■ Listed records:
(** C4. The buffer cache implements an abstract one.  Whatever the order of
    the ring, [bread] locks a buffer with the current content of the block,
    provided the block is pinned or fewer than [NBUF] buffers are locked or
    pinned; [bwrite] makes the content of a locked buffer that of the disk;
    and [brelse] gives back a buffer that is pinned or agrees with the disk.
    None of them panics, and no content that readers see is lost when a buffer
    is recycled for another block. *)
Theorem buffer_cache_refines `{Wait} (w : who) (s : kfs) (v : view) :
  env w ∅ s -> Rep w (k_ext s) v ->
  (forall b, 0 <= b < st_disksize (k_ext s) -> (forall i, v_held v !! i <> Some b) ->
     (b ∈ v_dirty v \/ (size (v_held v) + size (v_dirty v) < NBUF)%nat) ->
     exists i s', bread 1 b s = Done i s' /\ env w ∅ s' /\ v_held v !! i = None /\
       Rep w (k_ext s') (hold i b v) /\ b_data (the_buf i (k_ext s')) = v_cur v b) /\
  (forall i b, v_held v !! i = Some b ->
     exists s', bwrite i s = Done tt s' /\ env w ∅ s' /\ Rep w (k_ext s') (flush b v)) /\
  (forall i b, v_held v !! i = Some b -> (b ∈ v_dirty v \/ v_cur v b = v_disk v b) ->
     exists s', brelse i s = Done tt s' /\ env w ∅ s' /\ Rep w (k_ext s') (unhold i v)).
Proof.
  intros He HR. split; [|split].
  - intros b Hb Hh Hroom. apply (srun_done w (bread 1 b) s (fun i st' => v_held v !! i = None /\
      Rep w st' (hold i b v) /\ b_data (the_buf i st') = v_cur v b)); [|exact He].
    apply (bread_run w _ v b); auto.
  - intros i b Hi. destruct (srun_done w (bwrite i) s (fun _ st' => Rep w st' (flush b v))) as ([] & s' & ?); [|exact He|eauto].
    apply (bwrite_run w _ v i b); auto.
  - intros i b Hi Hcl. destruct (srun_done w (brelse i) s (fun _ st' => Rep w st' (unhold i v))) as ([] & s' & ?); [|exact He|eauto].
    apply (brelse_run w _ v i b); auto.
Qed.
Lemma ideintr_total x s b q (Q : unit -> kfs -> Prop) :
  mst x ∅ (k_mach s) -> disk_state false (b :: q) (k_ext s) -> (2 <= nready (id_status (st_ide (k_ext s))))%nat ->
  (forall m' st', mst x ∅ m' -> stepped b q (k_ext s) st' ->
     Q tt (with_mach m' (set_k_procs (wake_proc (buf_chan b) <$> k_procs s) (set_k_ext st' s)))) ->
  total ideintr s Q.
Proof.
  intros Hm D Hn HQ. set (st := k_ext s) in *. unfold ideintr. krun kacquire_total; [kset|kset|]. intros m1 H1.
  destruct (ds_queue _ _ _ D) as [Hq0 _]. assert (b < length (st_bufs st))%nat as Hb by (rewrite (ds_bufs _ _ _ D); pose proof (ro_buf _ _ (Forall_inv (ds_ok _ _ _ D))); lia).
  apply total_bind, total_getst. change (k_ext (with_mach m1 s)) with st. rewrite Hq0.
  set (st0 := on_ide (set_queue (default None (id_qnext (st_ide st) !! b))) st).
  apply total_bind, total_modst. apply total_bind, total_getst.
  destruct (get_data_runs b st0) as (st1 & R1 & F); [exact Hb| |change (0 < nready (id_status (st_ide st)))%nat; lia|].
  { destruct (ds_head _ _ _ D b q eq_refl) as [V1 V2 V3 V4]. constructor; assumption. }
  apply total_bind. eapply runs_total; [exact R1|].
  set (st2 := finish_head b st1).
  apply total_bind, total_modst. apply total_bind, total_modst.
  krun wakeup_total; [set_solver|kset|]. intros m2 H2.
  destruct (queue_tail b q st st1 D F) as (T1 & T2 & T3 & T4 & T5 & T6). fold st2 in T1, T2, T3, T4, T5, T6.
  destruct (fetched_finish b st0 st1 Hb F) as [B1 B2]. fold st2 in B1, B2.
  destruct (ft_ide _ _ _ F) as (l & l' & Hl & Hnl & Hi). change (id_status (st_ide st0)) with (id_status (st_ide st)) in Hl, Hnl.
  assert (st_ide st2 = set_status l' (st_ide st0)) as Hi2 by exact Hi.
  match goal with |- total _ ?S _ => change S with (with_mach m2 (set_k_procs (wake_proc (buf_chan b) <$> k_procs s) (set_k_ext st2 s))) end.
  apply total_bind, total_getst. match goal with |- context [id_queue (st_ide ?X)] => change X with st2 end.
  assert (rest st2 = rest st) as Hrest by exact (ft_rest _ _ _ F).
  assert (forall d n, sector d n st2 = sector d n st) as Hsec by (intros d n; exact (ft_sector _ _ _ F d n)).
  destruct q as [|c q].
  - rewrite T3. apply total_bind, total_ret. eapply krelease_total; [exact H2|set_solver|]. intros m3 H3. apply (HQ m3 st2); [now replace ∅ with (({[IDE_LOCK]} ∪ ∅) ∖ {[IDE_LOCK]} : gset nat) by set_solver|].
    constructor; [now constructor|exact B1|exact B2|intros; apply Hsec|exact Hrest|now rewrite Hi2|].
    exists l. rewrite Hi2. split; [exact Hl|]. cbn [id_status set_status]. lia.
  - destruct T3 as [T3 T3']. rewrite T3. pose proof (ro_block _ _ (Forall_inv T5)) as Hc.
    destruct (poll_next l') as (r & l1 & l2 & Hr & Hl2 & Hn2); [lia|].
    apply total_bind. apply total_when; [intros _|discriminate].
    eapply runs_total; [eapply idestart_runs; [apply Hc|exact T6|change (k_ext _) with st2; rewrite Hi2; exact Hr]|].
    change (k_ext _) with st2. eapply krelease_total; [exact H2|set_solver|]. intros m3 H3.
    apply (HQ m3 (started c l2 st2)); [now replace ∅ with (({[IDE_LOCK]} ∪ ∅) ∖ {[IDE_LOCK]} : gset nat) by set_solver|].
    destruct (started_ide c l2 st2 Hc) as (d0 & Hd0).
    assert (c <> b) as Hcb by (pose proof (ds_nodup _ _ _ D) as [? ?]%NoDup_cons; set_solver).
    constructor.
    + apply start_head; done.
    + rewrite started_the_buf by exact Hc. exact B1.
    + intros c' Hc'. rewrite started_the_buf by exact Hc. now apply B2.
    + intros d n Hd. rewrite started_sector by done. unfold write_req, sectors. rewrite (B2 c Hcb), Hsec. reflexivity.
    + rewrite started_rest by exact Hc. exact Hrest.
    + rewrite Hd0, Hi2. done.
    + exists (l ++ l1 ++ [r]). rewrite Hd0. cbn [id_status].
      rewrite <- !app_assoc. simpl. rewrite <- Hl2. split; [exact Hl|]. lia.
Qed.
(** C38. [mpinit] reads the description of the machine.  Without a valid
    configuration table it panics.  The structures it uses have their signatures
    and checksums right.  When the table is a sequence of known entries, it
    returns with the table of processors holding the APIC ids of the first eight
    processor entries in order, the id of the last I/O APIC entry, the address
    of the local APIC, and the interrupt mode switched if the structure asks for
    it.  When an entry of an unknown type follows known ones, it never returns:
    the message for an unsuitable machine is not reached. *)
Theorem mpinit_reads_table (s : kfs) (l : list entry) :
  m_cpus (k_mach s) = [] ->
  let m := kernel_mem s in
  match mpconfig m with
  | None => mpinit ts_addr s = Crash "Expect to run on an SMP"
  | Some (mp, conf) =>
      mp_valid m mp = true /\ conf = P2V (mp_physaddr m mp) /\ has_sig m conf SIG_PCMP = true /\
      sum_list (bytes_at m conf (Z.to_nat (conf_length m conf))) mod 256 = 0 /\
      (table_at m (conf + MPCONF_SIZE) l (conf + conf_length m conf) ->
       exists s', mpinit ts_addr s = Done tt s' /\ c_apicid <$> m_cpus (k_mach s') = take 8 (procs_of l) /\
         let d := st_devs (k_ext s) in let d' := st_devs (k_ext s') in
         dv_lapic d' = conf_lapicaddr m conf /\ dv_ioapicid d' = ioapic_of l (dv_ioapicid d) /\
         dv_ports d' = dv_ports d ++ imcr_writes m mp (dv_imcr d)) /\
      (forall e, table_at m (conf + MPCONF_SIZE) l e -> e < conf + conf_length m conf -> known (m e) = false ->
       mpinit ts_addr s = Spin)
  end.
Proof.
  intros Hc m. unfold mpinit. rewrite bind_gets. fold m. destruct (mpconfig m) as [[mp conf]|] eqn:E; [|done].
  destruct (mpconfig_valid m mp conf E) as (V1 & _ & V2 & V3 & _ & V4). split; [exact V1|]. split; [exact V2|]. split; [exact V3|].
  split; [exact V4|]. unfold upd_dev, modst. rewrite bind_modify. set (s1 := upd_store _ s). split.
  - intros Ht. pose proof (table_size _ _ _ _ Ht) as Hl. unfold MPCONF_SIZE in Hl.
    unfold bind at 1. rewrite (entries_run l) by (done || lia). cbn [prog_bind negb].
    assert (c_apicid <$> m_cpus (k_mach (found l s1)) = take 8 (procs_of l)) as Ha.
    { unfold found. unfold k_mach. cbn. change (m_cpus (ks_mach (k_base s))) with (m_cpus (k_mach s)). rewrite Hc. cbn. apply (cpus_of_apicids 0). }
    unfold imcr_writes. destruct (mp_imcrp m mp =? 0); cbn [when negb].
    + eexists. split; [reflexivity|]. split; [exact Ha|]. cbn. split; [done|]. split; [done|]. now rewrite app_nil_r.
    + eexists. split; [reflexivity|]. split; [exact Ha|]. cbn. split; [done|]. split; [done|]. now rewrite <- app_assoc.
  - intros e Ht He Hk. unfold bind at 1. now rewrite (entries_stuck l _ m _ _ e).
Qed.
End Found.
Lemma load_segments_run n : forall ph s, let gs := segments_from n ph in
  header_in (bt_mem s) -> ELF_SCRATCH <= ph -> ph + PROGHDR * Z.of_nat n <= ELF_SCRATCH + 4096 ->
  Forall segment_fits gs -> Forall (clear_of ELF_SCRATCH (ELF_SCRATCH + 4096)) gs -> apart gs -> on_disk s ->
  2 * total_sectors gs <= Z.of_nat (nready (bt_status s)) ->
  exists s', load_segments n ph s = Done tt s' /\ Forall (fun g => segment_in g (bt_mem s')) gs /\ untouched gs (bt_mem s) (bt_mem s').
Proof.
  induction n as [|n IH]; intros ph s gs Hh H1 H2 Hf Hc Ha Hd Hn; cbn [segments_from] in gs; cbn [load_segments].
  - exists s. split; [done|]. split; [constructor|]. now intros lo hi _ a _.
  - unfold gs in *. clear gs. rewrite bind_gets. unfold PROGHDR in *.
    rewrite (segment_header (bt_mem s)) by (done || unfold PROGHDR; lia). set (g := segment_at header ph) in *.
    apply Forall_cons in Hf as [Hf Hfs]. apply Forall_cons in Hc as [Hc Hcs]. destruct Ha as [Hg Ha].
    unfold total_sectors in Hn. rewrite fmap_cons in Hn. cbn [sum_list] in Hn. fold (total_sectors (segments_from n (ph + 32))) in Hn.
    pose proof (sectors_nonneg g Hf). pose proof (total_nonneg _ Hfs).
    destruct (load_one_run g s Hf Hd) as (s1 & R1 & D1 & S1 & U1 & N1); [lia|].
    unfold bind at 1. rewrite R1. cbn [prog_bind]. rewrite u32_small by (unfold ELF_SCRATCH in *; lia).
    destruct (IH (ph + 32) s1) as (s2 & R2 & S2 & U2); try done; try (unfold PROGHDR; lia).
    { intros a Hr. rewrite U1; [now apply Hh|]. destruct Hc; lia. }
    { intros k Hk. rewrite D1. now apply Hd. }
    exists s2. split; [exact R2|]. split; [constructor; [|exact S2]|].
    + eapply segment_in_ext; [apply (U2 _ _ Hg)|exact S1|apply Hf].
    + intros lo hi [Hx Hxs]%Forall_cons a Hr. rewrite (U2 lo hi Hxs a Hr). apply U1. destruct Hx; lia.
Qed.

(** Outside of the page the header is read to. *)
Definition outside_scratch (a : Z) : Prop := a < ELF_SCRATCH \/ ELF_SCRATCH + 4096 <= a.

Lemma read_header s : on_disk s -> 16 <= Z.of_nat (nready (bt_status s)) ->
  exists s1, readseg ELF_SCRATCH 4096 0 s = Done tt s1 /\ bt_disk s1 = bt_disk s /\ header_in (bt_mem s1) /\
    (forall a, outside_scratch a -> bt_mem s1 a = bt_mem s a) /\
    Z.of_nat (nready (bt_status s)) = 16 + Z.of_nat (nready (bt_status s1)).
Proof.
  intros Hd Hn. destruct (readseg_run ELF_SCRATCH 4096 0 s) as (s1 & R & D & Mm & N); try done.
  exists s1. split; [exact R|]. split; [exact D|].
  change (seg_lo ELF_SCRATCH 0) with ELF_SCRATCH in Mm. change (seg_hi ELF_SCRATCH 4096 0) with (ELF_SCRATCH + 4096) in Mm. split; [|split; [|exact N]].
  - intros a Ha. rewrite Mm. unfold header, within. rewrite (proj2 (Z.leb_le _ _)), (proj2 (Z.ltb_lt _ _)) by lia. done.
  - intros a Ha. rewrite Mm. unfold within. destruct Ha as [Ha|Ha]; [now rewrite (proj2 (Z.leb_gt _ _))|].
    rewrite (proj2 (Z.ltb_ge _ _)) by lia. now rewrite andb_false_r.
Qed.

(** C21. The boot loader loads the kernel.  With an image on the disk from sector
    1 on and a controller that becomes ready often enough, [bootmain] returns
    without jumping when the image does not start with the ELF magic number.
    Otherwise, when the program headers lie in the first page, the sectors that
    hold a segment fall neither on the header nor on an earlier segment, and
    addresses do not wrap, it reaches the entry point of the header with every
    segment in memory: its bytes from the file at its physical address, and
    zeros up to its size in memory.  In both cases memory changes only in the
    page the header is read to and in the sectors' span of the segments, which
    [span_lo] and [span_hi] delimit: [readseg] copies whole sectors. *)
Theorem bootmain_loads_kernel (s : boot) :
  let gs := segments_from (Z.to_nat (elf_phnum header)) (ELF_SCRATCH + elf_phoff header) in
  on_disk s -> 16 <= Z.of_nat (nready (bt_status s)) ->
  (elf_magic header <> ELF_MAGIC ->
   exists s', bootmain s = Done None s' /\ forall a, outside_scratch a -> bt_mem s' a = bt_mem s a) /\
  (elf_magic header = ELF_MAGIC -> 0 <= elf_phoff header -> 0 <= elf_phnum header ->
   elf_phoff header + PROGHDR * elf_phnum header <= 4096 ->
   Forall segment_fits gs -> Forall (clear_of ELF_SCRATCH (ELF_SCRATCH + 4096)) gs -> apart gs ->
   16 + 2 * total_sectors gs <= Z.of_nat (nready (bt_status s)) ->
   exists s', bootmain s = Done (Some (elf_entry header)) s' /\ Forall (fun g => segment_in g (bt_mem s')) gs /\
     forall a, outside_scratch a -> Forall (fun g => a < span_lo g \/ span_hi g <= a) gs -> bt_mem s' a = bt_mem s a).
Proof.
  intros gs Hd H16. destruct (read_header s Hd H16) as (s1 & R1 & D1 & Hh & F1 & N1).
  assert (E : bootmain s = (if negb (elf_magic header =? ELF_MAGIC) then ret None
    else load_segments (Z.to_nat (elf_phnum header)) (u32 (ELF_SCRATCH + elf_phoff header)) ;;;
         entry <~ gets (fun s => elf_entry (bt_mem s)) ;; ret (Some entry)) s1).
  { unfold bootmain. unfold bind at 1. rewrite R1. cbn [prog_bind]. rewrite bind_gets. unfold elf_magic, elf_phnum, elf_phoff, ushort_at.
    rewrite !(uint_header (bt_mem s1)) by (done || unfold ELF_SCRATCH; lia). now rewrite !Hh by (unfold ELF_SCRATCH; lia). }
  rewrite E. split.
  - intros Hm. rewrite (proj2 (Z.eqb_neq _ _) Hm). eexists. split; [reflexivity|exact F1].
  - intros Hm H0 H0' H1 Hf Hc Ha Hn. rewrite Hm, Z.eqb_refl. cbn [negb].
    unfold PROGHDR in H1. rewrite u32_small by (unfold ELF_SCRATCH; lia).
    destruct (load_segments_run (Z.to_nat (elf_phnum header)) (ELF_SCRATCH + elf_phoff header) s1) as (s2 & R2 & S2 & U2);
      try done; try (unfold PROGHDR; lia).
    { intros k Hk. rewrite D1. now apply Hd. }
    { fold gs. lia. }
    exists s2. unfold bind at 1. rewrite R2. cbn [prog_bind]. split; [rewrite bind_gets|split; [exact S2|]].
    2: { intros a Ho Ha'. rewrite (U2 a (a + 1)); [now apply F1| |lia]. eapply Forall_impl; [exact Ha'|].
         intros g [Hg|Hg]; [left; lia|right; exact Hg]. }
    assert (header_in (bt_mem s2)) as Hh2 by (intros a Hr; rewrite (U2 _ _ Hc a Hr); now apply Hh).
    unfold elf_entry. now rewrite (uint_header (bt_mem s2)) by (done || unfold ELF_SCRATCH; lia).
Qed.
End Load.

(** ** An image with two segments *)
Definition le4 (v : Z) : list Z := [u8 v; u8 (v / 256); u8 (v / 65536); u8 (v / 16777216)].
Definition demo_phdr (off paddr filesz memsz : Z) : list Z :=
  le4 1 ++ le4 off ++ le4 paddr ++ le4 paddr ++ le4 filesz ++ le4 memsz ++ le4 0 ++ le4 0.
Definition demo_file : list Z :=
  le4 ELF_MAGIC ++ replicate 20 0 ++ le4 0x10000C ++ le4 52 ++ replicate 12 0 ++ [2; 0] ++ replicate 6 0 ++
  demo_phdr 0x1000 0x100000 3 3 ++ demo_phdr 0x1200 0x101000 2 5 ++
  replicate (Z.to_nat (0x1000 - 116)) 0 ++ [7; 8; 9] ++ replicate 509 1 ++ [5; 6].
Definition demo_image (a : Z) : Z := default 0 (demo_file !! Z.to_nat a).
Definition demo_boot : boot :=
  mkBoot (fun _ => 0xAA) (fun n => (fun j => demo_image (512 * (n - 1) + Z.of_nat j)) <$> seq 0 512) ∅ (replicate 40 0x50).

■ Prompt: Only the lines from the beginning of the data above through the line containing "provided the block" should be repeated, exactly as they appear.

■ Result of the exercise:
(** C4. The buffer cache implements an abstract one.  Whatever the order of
    the ring, [bread] locks a buffer with the current content of the block,
    provided the block is pinned or fewer than [NBUF] buffers are locked or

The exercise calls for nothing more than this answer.